What is needed: In the records below, work out how many lines hold the word "intros". Report the number alone.
━━━━━ The data ━━━━━
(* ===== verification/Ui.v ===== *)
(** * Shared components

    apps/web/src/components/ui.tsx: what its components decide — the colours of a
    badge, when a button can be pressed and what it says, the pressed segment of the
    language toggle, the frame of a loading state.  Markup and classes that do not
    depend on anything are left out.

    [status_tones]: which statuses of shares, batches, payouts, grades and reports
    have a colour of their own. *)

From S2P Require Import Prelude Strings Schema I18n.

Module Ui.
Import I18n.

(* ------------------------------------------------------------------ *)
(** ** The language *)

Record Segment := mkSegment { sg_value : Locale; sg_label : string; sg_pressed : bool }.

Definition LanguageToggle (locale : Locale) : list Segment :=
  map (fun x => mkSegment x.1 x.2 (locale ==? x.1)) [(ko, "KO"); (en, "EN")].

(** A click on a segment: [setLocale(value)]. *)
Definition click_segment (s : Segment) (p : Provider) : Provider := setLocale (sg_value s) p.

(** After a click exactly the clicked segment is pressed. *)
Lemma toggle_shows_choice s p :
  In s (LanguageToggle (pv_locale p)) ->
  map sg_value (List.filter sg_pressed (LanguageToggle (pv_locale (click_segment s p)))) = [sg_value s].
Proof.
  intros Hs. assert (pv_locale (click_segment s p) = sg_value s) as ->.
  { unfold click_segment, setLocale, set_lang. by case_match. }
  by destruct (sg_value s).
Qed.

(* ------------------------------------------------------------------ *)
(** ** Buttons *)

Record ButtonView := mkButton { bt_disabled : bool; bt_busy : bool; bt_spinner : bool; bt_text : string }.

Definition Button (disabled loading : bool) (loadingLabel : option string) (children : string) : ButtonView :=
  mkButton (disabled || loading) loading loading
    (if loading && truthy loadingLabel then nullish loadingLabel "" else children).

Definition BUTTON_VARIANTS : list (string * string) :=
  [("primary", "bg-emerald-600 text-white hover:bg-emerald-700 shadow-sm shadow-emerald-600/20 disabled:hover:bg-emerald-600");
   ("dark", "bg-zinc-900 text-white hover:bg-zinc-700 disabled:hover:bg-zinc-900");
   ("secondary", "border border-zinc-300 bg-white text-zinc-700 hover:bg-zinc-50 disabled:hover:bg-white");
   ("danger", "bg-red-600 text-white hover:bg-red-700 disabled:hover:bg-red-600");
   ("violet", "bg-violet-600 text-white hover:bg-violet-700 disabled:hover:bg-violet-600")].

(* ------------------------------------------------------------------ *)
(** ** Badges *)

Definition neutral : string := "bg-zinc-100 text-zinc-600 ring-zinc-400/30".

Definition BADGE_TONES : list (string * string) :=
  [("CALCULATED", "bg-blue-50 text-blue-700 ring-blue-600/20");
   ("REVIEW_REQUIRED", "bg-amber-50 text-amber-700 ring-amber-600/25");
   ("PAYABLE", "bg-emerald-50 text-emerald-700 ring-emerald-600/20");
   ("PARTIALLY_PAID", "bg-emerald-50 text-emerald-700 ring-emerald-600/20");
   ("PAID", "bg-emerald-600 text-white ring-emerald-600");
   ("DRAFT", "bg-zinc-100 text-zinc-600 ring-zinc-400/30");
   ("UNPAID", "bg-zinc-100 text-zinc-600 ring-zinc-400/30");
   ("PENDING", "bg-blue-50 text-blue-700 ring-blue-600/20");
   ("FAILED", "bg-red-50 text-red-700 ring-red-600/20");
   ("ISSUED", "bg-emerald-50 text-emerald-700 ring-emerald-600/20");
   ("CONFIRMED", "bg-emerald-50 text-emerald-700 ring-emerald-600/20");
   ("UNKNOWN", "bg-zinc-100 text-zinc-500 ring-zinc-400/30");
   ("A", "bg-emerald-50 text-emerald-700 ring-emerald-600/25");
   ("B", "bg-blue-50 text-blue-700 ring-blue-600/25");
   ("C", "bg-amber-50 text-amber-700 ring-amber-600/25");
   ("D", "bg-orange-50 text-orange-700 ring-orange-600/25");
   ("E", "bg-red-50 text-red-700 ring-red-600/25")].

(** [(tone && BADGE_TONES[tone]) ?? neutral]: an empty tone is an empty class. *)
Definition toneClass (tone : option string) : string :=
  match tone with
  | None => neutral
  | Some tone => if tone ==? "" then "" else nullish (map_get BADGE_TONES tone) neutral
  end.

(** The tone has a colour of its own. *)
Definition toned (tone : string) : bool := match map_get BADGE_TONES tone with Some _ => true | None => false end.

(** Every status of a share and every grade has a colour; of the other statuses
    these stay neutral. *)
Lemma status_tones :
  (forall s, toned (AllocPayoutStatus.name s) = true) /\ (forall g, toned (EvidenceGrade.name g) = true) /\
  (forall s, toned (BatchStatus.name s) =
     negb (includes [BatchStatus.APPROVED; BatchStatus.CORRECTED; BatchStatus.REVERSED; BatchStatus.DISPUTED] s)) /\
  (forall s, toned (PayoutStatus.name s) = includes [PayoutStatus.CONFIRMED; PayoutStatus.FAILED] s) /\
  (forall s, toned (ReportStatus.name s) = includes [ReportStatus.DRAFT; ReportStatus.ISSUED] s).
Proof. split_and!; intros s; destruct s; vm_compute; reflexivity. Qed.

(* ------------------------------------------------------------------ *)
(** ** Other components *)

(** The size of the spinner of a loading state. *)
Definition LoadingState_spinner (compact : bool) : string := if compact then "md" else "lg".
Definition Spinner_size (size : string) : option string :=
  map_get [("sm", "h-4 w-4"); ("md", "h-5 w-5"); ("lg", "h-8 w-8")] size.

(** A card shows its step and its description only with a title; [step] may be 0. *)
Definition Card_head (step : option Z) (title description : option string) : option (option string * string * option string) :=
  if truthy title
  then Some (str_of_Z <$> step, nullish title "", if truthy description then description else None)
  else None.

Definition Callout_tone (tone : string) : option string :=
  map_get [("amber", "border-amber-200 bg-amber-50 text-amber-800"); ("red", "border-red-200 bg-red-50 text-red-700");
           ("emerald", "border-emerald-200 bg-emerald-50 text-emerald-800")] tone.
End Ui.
━━━━━
Solution: 2